Chronic hemodynamic overload results in left ventricular hypertrophy, fibroblast proliferation, and interstitial fibrosis. The small heat shock protein hsp27 has been shown to be cardioprotective and this requires a phosphorylatable form of this protein. To further understand the regulation of hsp27 in heart in response to stress, we investigated the ability of elevated aortic pressure to activate hsp27-kinase activities. Isolated hearts were subjected to retrograde perfusion and then snap frozen. Hsp27-kinase activity was measured in vitro as hsp27 phosphorylation.
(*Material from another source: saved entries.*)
(** ** One request *)

Record IdentityArgs : Type := mkIdentityArgs {
  ia_organization : option str;
  ia_repository : option str;
  ia_workflow : option str;
  ia_git_ref : option str;
  ia_branch : option str;
  ia_environment : option str;
  ia_actor : option str;
  ia_kind : option WorkloadKind;
}.

Definition into_identity (a : IdentityArgs) : WorkloadIdentity :=
  let r := match ia_git_ref a with
           | Some r => Some r
           | None => (λ b, "refs/heads/" ++ b) <$> ia_branch a
           end in
  mkIdentity (ia_organization a) (ia_repository a) (ia_workflow a) r (ia_environment a) (ia_actor a) (ia_kind a)
    None None None.

Section commands.
Context (debug : str → str).

Definition display_destination_error (e : ParseDestinationError) : str :=
  match e with
  | PolicyDest.Empty input => debug input ++ " is empty"
  | PolicyDest.MissingPort input => debug input ++ " has no port; expected host:port"
  | PolicyDest.Malformed value reason => debug value ++ " is not a valid destination: " ++ reason
  | PolicyDest.BadPort port => "port " ++ debug port ++ " is not in 1..=65535"
  | PolicyDest.BadPrefix len family => "prefix length " ++ to_string len ++ " is too long for an " ++ family ++ " address"
  end.

Definition cli_evaluate (set : PolicySet) (policy_name : option str) (application : str) (t : Transport)
    (destination : str) (i : WorkloadIdentity) (requested_policy : option str) : result str Decision :=
  d ← map_err (λ _, "parsing the destination " ++ debug destination) (parse_destination destination);
  let ctx := mkContext i application t d requested_policy in
  match policy_name with
  | Some name => ok_or (evaluate_named set name ctx) ("no policy named " ++ debug name ++ " in the set")
  | None => Ok (evaluate set ctx)
  end.

(** ** The tests of a set *)

Definition detail_text (d : TestDetail) : str :=
  match d with
  | InvalidDestination e => "the test destination is invalid: " ++ display_destination_error e
  | Unexpected expected got => "expected " ++ action_as_str expected ++ ", got " ++ action_as_str got
  end.

Definition outcome_lines (o : TestOutcome) : str :=
  let mark : str := if passed o then "ok  " else "FAIL" in
  writeln ("  " ++ mark ++ " " ++ t_application (test o) ++ " -> " ++ t_destination (test o) ++
    "  (expect " ++ action_as_str (t_expect (test o)) ++ ")") ++
  match detail o with Some d => writeln ("       " ++ detail_text d) | None => [] end.

Definition policy_report (p : Policy) : str :=
  match run_tests p with
  | [] => []
  | outcomes => writeln (p_name p) ++ flat_map outcome_lines outcomes
  end.

Definition cli_run_tests (set : PolicySet) : bool * str :=
  let outcomes := flat_map run_tests set in
  let all_passed := forallb passed outcomes in
  (all_passed,
   flat_map policy_report set ++
   match outcomes with
   | [] => writeln "no [[tests]] in any policy"
   | _ =>
       writeln (nl ++ to_string (Z.of_nat (length outcomes)) ++ " assertions, " ++
         (if all_passed then of_string "all passed" else of_string "FAILURES"))
   end).

(** ** Drafting *)

Section learn.
(** [serde_json::from_str] for one observation and for an array of them. *)
Context (from_json : str → option Observation) (from_json_array : str → option (list Observation)).

Fixpoint parse_lines (n : nat) (ls : list str) : result str (list Observation) :=
  match ls with
  | [] => Ok []
  | l :: ls =>
      if bool_decide (trim l = []) then parse_lines (S n) ls
      else
        o ← ok_or (from_json l) ("parsing observation on line " ++ to_string (Z.of_nat (S n)));
        os ← parse_lines (S n) ls;
        Ok (o :: os)
  end.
Immune complex assays revealed that MK2 activity was low in non-perfused hearts and increased following crystalline perfusion at 60 or 120 mmHg. Hsp27-kinase activities were further studied following ion-exchange chromatography. Anion exchange chromatography on Mono Q revealed 2 peaks (b and c) of hsp27-kinase activity. A third peak a was detected upon chromatography of the Mono Q flow-through fractions on the cation exchange resin, Mono S. The hsp27-kinase activity underlying peaks a and c increased as perfusion pressure was increased from 40 to 120 mmHg. In contrast, peak b increased over pressures 60-100 mmHg but was decreased at 120 mmHg. Peaks a, b, and c contained MK2 immunoreactivity, whereas MK3 and MK5 immunoreactivity was detected in peak a. p38 MAPK and phospho-p38 MAPK were also detected in peaks b and c but absent from peak a. Hsp27-kinase activity in peaks b and c (120 mmHg) eluted from a Superose 12 gel filtration column with an apparent molecular mass of 50 kDa. Hence, peaks b and c were not a result of MK2 forming complexes. In-gel hsp27-kinase assays revealed a single 49-kDa renaturable hsp27-kinase activity in peaks b and c at 60 mmHg, whereas several hsp27-kinases (p43, p49, p54, p66) were detected in peaks b and c from hearts perfused at 120 mmHg. Thus, multiple hsp27-kinases were activated in response to elevated aortic pressure in isolated, perfused rat hearts and hence may be implicated in regulating the cardioprotective effects of hsp27 and thus may represent targets for cardioprotective therapy.